• Problem statement
After checking the listing below, say how many of its lines contain the string "POther". Only the number is needed.

Top of Excerpted records

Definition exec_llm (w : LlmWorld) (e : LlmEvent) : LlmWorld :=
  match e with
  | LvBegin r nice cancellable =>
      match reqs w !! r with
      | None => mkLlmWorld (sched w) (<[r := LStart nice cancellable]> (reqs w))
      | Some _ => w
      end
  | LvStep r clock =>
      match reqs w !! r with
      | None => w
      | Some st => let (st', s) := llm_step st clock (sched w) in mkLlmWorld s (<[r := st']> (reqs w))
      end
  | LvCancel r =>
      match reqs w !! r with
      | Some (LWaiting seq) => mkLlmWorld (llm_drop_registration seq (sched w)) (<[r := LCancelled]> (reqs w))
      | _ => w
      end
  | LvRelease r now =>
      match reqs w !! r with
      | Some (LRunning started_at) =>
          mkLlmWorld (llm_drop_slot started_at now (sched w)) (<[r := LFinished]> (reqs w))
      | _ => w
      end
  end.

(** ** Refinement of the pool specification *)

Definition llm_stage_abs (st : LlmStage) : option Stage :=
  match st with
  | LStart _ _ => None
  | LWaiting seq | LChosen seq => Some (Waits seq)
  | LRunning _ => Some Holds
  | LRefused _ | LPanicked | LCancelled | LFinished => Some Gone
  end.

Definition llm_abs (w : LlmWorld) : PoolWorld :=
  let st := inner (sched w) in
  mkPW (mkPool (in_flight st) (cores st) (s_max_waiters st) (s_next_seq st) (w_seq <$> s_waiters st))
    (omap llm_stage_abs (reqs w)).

Bottom of Excerpted records
Top of Excerpted records

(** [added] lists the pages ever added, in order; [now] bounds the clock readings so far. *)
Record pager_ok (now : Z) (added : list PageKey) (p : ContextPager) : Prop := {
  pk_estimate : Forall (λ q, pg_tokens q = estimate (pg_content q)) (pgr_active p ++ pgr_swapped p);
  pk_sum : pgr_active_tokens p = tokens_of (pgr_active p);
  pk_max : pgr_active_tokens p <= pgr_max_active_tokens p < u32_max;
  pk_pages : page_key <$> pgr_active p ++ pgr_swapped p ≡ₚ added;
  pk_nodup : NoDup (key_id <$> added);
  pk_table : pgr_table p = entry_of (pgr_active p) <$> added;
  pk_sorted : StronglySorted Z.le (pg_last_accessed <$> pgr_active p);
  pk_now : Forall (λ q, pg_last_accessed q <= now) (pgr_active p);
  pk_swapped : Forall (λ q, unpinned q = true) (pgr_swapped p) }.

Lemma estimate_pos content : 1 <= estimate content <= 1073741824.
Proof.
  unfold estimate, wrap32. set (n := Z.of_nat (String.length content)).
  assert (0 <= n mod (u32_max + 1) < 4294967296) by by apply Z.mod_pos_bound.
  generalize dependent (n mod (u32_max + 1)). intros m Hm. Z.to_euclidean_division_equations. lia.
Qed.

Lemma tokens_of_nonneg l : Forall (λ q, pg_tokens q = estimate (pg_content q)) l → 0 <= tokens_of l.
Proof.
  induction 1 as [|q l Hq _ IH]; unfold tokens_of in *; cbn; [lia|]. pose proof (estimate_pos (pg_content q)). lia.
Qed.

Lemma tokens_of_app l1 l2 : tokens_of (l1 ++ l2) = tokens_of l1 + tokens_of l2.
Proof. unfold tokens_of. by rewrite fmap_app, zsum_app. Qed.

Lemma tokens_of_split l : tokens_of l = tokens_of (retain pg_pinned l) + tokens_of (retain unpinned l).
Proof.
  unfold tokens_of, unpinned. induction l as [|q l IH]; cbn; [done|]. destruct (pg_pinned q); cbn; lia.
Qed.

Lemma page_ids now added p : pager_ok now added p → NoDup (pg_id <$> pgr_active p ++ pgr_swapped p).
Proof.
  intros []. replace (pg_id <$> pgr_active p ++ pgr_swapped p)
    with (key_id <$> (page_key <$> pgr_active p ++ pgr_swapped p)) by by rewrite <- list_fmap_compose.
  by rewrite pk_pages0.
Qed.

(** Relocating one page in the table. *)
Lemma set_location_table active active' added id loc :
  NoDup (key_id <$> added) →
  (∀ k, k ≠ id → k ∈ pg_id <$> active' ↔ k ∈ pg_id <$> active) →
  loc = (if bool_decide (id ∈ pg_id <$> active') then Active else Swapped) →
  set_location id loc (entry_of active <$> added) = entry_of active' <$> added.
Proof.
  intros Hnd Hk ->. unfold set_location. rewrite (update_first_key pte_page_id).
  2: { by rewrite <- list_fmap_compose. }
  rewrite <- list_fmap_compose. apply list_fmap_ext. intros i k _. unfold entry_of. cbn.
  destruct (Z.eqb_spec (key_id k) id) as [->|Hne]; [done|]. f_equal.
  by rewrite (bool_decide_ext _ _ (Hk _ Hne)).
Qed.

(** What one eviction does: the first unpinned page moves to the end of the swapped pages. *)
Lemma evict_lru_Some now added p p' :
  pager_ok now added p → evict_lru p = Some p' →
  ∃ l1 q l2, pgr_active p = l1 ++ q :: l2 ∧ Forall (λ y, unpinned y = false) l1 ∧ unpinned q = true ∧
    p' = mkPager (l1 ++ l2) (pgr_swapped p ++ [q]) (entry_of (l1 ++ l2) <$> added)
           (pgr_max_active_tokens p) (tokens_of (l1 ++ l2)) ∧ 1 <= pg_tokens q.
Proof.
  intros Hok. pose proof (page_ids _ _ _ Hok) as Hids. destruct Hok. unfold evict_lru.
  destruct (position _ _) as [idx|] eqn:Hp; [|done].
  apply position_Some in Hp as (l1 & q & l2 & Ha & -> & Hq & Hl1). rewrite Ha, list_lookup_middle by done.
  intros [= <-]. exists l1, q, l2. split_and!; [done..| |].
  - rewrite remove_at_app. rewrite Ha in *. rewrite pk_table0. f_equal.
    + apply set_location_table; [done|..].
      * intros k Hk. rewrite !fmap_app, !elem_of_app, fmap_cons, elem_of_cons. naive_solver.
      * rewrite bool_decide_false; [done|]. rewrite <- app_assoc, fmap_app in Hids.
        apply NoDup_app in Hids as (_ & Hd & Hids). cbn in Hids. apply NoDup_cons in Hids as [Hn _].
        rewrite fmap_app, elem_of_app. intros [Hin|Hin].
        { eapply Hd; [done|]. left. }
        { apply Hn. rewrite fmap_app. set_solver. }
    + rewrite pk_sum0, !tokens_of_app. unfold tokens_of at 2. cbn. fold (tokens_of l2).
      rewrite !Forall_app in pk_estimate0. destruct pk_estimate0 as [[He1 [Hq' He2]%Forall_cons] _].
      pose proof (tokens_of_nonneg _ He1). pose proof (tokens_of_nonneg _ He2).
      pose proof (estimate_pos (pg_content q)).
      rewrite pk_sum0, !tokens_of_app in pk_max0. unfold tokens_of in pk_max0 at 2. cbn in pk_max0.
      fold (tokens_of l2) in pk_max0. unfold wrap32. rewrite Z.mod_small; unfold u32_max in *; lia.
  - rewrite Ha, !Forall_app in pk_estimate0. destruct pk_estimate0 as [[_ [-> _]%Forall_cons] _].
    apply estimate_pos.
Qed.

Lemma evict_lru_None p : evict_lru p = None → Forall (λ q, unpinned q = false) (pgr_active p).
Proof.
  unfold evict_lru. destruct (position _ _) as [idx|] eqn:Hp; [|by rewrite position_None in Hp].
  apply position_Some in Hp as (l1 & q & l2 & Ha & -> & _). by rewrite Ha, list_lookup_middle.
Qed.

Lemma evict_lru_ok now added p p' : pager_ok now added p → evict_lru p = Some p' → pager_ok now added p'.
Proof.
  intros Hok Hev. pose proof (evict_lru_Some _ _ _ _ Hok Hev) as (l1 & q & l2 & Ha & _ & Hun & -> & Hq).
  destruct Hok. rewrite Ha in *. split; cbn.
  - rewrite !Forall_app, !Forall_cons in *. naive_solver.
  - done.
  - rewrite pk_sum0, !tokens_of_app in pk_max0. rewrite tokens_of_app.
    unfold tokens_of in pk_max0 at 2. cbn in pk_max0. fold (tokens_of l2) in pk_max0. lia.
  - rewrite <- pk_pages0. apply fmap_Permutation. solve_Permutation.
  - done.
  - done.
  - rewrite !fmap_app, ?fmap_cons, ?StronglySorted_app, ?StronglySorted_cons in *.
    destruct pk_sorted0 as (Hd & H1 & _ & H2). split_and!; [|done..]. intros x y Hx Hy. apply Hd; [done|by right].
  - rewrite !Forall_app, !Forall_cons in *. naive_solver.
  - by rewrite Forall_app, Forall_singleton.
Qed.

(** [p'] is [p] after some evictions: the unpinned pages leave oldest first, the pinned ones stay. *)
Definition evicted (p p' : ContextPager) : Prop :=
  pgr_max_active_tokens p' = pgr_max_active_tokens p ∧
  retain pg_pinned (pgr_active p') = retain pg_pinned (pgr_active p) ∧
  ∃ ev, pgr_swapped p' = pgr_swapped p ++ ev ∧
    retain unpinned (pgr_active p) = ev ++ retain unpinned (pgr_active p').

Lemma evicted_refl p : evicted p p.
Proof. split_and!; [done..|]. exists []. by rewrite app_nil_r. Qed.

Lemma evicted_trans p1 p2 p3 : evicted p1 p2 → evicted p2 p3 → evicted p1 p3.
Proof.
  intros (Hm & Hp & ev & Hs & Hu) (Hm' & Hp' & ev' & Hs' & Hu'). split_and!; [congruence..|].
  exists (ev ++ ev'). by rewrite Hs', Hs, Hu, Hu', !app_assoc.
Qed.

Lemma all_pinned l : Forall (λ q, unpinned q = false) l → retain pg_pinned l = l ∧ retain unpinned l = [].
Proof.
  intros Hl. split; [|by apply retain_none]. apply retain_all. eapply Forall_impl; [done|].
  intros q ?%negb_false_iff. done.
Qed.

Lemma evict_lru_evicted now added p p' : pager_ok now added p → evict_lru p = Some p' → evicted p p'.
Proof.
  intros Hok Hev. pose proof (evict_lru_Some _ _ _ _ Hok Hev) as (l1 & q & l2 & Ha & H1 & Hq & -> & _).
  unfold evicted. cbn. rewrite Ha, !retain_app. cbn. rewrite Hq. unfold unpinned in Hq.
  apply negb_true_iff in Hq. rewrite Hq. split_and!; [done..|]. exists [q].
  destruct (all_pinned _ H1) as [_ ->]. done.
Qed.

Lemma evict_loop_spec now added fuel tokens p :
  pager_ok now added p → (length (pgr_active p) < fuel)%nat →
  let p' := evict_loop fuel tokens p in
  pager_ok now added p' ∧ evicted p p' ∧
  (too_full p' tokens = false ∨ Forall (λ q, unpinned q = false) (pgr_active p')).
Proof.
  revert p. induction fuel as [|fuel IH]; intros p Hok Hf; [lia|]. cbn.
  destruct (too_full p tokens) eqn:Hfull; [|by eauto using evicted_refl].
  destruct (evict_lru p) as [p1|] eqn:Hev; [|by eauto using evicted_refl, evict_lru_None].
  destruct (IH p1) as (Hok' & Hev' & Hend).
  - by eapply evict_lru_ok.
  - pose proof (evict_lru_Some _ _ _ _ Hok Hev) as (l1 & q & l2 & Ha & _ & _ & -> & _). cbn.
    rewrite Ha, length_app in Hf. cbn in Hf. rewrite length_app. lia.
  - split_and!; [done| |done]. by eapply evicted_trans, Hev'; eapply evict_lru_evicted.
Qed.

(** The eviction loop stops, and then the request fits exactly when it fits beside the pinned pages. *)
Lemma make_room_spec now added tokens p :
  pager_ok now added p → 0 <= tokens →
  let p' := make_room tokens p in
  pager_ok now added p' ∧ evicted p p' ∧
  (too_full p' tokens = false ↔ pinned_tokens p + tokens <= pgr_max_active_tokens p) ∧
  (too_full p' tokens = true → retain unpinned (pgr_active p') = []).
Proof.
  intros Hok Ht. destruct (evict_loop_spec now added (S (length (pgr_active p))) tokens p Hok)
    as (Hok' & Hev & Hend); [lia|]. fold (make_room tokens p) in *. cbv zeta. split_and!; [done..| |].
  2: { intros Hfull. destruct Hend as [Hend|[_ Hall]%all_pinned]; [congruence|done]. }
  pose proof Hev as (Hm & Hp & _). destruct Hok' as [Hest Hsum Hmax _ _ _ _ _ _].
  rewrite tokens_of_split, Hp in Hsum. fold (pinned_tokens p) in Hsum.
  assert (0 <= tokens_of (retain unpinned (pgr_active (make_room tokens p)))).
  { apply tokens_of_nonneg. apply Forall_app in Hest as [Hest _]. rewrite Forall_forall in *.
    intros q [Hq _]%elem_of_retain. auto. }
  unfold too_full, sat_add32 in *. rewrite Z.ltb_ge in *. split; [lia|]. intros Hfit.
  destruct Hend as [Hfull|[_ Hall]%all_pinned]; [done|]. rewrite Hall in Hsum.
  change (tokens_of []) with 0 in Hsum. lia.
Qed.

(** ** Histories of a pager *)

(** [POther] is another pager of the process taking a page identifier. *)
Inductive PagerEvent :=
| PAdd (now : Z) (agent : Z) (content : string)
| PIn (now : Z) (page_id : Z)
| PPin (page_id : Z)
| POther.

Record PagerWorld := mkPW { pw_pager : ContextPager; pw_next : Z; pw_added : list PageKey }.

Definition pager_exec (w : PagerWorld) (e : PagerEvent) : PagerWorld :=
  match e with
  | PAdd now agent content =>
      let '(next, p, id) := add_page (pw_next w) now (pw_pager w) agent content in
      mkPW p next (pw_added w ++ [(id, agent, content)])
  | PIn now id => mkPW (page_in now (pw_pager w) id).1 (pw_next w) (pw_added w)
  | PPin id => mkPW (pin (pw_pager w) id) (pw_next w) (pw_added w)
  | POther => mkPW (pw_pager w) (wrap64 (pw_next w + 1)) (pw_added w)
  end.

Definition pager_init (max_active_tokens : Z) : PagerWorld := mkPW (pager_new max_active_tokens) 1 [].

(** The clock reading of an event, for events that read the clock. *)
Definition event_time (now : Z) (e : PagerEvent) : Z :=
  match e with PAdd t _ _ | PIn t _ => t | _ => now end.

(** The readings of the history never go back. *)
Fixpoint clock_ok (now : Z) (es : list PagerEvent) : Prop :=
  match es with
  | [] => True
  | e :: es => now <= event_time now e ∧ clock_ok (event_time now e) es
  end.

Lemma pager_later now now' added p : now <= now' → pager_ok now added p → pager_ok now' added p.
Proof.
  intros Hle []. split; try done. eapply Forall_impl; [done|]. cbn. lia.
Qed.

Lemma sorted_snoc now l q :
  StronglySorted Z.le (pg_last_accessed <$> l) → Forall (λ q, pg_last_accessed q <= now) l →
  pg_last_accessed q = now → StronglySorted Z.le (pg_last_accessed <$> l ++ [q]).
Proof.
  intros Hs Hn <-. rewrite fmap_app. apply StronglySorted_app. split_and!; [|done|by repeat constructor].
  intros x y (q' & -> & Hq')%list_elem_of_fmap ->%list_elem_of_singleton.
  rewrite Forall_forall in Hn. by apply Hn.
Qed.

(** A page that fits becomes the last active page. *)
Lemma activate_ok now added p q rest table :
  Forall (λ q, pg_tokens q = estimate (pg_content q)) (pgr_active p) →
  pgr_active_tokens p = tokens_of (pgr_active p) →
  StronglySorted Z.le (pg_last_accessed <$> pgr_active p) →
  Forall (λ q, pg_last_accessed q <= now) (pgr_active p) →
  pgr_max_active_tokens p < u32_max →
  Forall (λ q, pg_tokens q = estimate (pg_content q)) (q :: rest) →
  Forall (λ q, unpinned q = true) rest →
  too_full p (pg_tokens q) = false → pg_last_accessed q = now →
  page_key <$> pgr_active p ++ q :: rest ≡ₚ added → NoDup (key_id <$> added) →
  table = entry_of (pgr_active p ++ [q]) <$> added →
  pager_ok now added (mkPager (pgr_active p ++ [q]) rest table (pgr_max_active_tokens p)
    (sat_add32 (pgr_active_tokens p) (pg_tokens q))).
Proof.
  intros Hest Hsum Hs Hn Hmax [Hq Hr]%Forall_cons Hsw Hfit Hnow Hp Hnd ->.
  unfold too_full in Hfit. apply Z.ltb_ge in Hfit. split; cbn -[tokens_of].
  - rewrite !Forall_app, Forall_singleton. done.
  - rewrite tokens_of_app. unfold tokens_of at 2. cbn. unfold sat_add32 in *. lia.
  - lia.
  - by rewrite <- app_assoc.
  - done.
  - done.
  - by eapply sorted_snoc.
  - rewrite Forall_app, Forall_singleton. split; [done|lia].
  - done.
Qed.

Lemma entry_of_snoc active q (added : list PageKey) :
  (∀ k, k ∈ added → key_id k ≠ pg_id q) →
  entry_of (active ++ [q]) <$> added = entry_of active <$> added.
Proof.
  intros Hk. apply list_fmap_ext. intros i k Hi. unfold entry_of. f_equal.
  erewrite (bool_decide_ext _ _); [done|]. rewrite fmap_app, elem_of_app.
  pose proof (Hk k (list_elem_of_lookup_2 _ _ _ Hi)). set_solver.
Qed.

Bottom of Excerpted records
Top of Excerpted records

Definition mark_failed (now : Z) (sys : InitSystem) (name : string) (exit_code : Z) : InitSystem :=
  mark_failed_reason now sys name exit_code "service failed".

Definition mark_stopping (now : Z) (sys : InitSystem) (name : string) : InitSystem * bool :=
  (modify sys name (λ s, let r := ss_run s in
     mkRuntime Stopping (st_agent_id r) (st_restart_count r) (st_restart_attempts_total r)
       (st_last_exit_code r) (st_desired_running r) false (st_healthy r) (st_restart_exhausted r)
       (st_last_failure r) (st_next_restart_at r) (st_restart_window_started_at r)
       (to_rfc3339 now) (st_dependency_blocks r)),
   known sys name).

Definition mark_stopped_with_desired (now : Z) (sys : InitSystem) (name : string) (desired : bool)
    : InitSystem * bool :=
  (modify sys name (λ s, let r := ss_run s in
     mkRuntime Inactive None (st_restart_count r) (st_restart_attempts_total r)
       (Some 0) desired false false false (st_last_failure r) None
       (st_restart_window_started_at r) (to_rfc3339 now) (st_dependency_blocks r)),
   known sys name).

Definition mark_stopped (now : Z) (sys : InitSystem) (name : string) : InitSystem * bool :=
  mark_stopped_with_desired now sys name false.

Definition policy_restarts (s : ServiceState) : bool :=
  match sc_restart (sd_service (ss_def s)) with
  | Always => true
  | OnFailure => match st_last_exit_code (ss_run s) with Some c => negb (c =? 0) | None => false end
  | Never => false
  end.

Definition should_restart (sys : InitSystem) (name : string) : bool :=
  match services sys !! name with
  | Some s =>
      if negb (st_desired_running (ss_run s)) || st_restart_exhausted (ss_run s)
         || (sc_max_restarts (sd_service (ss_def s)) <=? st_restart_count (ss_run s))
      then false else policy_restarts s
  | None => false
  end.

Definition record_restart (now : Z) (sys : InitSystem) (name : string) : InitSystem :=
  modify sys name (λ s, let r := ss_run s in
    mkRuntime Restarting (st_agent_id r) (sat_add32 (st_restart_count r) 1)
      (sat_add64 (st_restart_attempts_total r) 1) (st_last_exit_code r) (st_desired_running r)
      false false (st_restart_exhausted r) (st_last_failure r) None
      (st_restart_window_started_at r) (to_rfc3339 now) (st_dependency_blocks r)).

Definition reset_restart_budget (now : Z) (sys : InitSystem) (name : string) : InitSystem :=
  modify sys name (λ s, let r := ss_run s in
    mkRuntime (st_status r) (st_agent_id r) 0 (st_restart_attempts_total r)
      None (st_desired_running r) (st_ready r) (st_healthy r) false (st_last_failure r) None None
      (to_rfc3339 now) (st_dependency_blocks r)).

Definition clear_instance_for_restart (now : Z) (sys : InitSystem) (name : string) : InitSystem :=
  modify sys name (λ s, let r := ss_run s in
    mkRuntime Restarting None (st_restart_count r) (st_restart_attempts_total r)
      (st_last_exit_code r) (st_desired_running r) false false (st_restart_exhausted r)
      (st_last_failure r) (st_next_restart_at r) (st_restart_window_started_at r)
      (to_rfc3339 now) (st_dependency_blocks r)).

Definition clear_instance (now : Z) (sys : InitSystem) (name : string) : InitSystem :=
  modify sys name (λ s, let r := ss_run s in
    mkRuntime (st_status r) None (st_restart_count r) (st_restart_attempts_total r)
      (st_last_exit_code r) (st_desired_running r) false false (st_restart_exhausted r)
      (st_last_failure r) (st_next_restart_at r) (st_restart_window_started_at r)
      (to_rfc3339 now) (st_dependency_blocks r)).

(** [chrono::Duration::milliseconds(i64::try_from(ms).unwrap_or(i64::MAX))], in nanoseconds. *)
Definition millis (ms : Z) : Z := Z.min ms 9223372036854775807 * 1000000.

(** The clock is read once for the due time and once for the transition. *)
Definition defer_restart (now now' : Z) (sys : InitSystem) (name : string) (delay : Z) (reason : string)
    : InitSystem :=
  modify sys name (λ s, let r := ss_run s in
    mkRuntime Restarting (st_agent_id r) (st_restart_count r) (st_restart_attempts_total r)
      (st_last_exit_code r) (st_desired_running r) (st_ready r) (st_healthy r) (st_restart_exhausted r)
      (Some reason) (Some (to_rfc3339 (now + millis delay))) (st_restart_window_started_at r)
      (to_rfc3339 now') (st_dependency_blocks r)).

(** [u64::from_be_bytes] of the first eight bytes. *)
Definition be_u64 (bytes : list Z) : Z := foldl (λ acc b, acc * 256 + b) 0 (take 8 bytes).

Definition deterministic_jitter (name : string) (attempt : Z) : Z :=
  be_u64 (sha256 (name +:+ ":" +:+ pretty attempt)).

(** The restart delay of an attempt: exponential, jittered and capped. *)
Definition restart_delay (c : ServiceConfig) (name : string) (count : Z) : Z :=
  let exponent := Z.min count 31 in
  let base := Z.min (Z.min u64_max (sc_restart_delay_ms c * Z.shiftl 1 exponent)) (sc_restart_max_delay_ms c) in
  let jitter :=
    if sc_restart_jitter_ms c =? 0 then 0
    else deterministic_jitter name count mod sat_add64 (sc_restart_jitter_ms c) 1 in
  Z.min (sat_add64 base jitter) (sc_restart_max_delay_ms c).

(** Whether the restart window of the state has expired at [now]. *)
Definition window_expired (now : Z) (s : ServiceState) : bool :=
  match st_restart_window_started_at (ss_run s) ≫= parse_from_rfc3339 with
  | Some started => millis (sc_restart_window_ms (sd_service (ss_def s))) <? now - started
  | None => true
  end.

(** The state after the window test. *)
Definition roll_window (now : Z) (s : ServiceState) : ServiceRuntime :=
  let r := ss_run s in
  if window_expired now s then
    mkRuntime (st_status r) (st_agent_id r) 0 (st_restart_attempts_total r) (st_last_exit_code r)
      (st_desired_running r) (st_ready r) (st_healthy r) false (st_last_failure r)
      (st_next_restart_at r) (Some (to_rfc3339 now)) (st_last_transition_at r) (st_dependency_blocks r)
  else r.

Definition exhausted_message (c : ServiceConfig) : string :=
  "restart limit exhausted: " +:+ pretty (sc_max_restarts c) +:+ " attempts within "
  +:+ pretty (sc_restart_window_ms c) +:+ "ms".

Bottom of Excerpted records

• Exercise response
3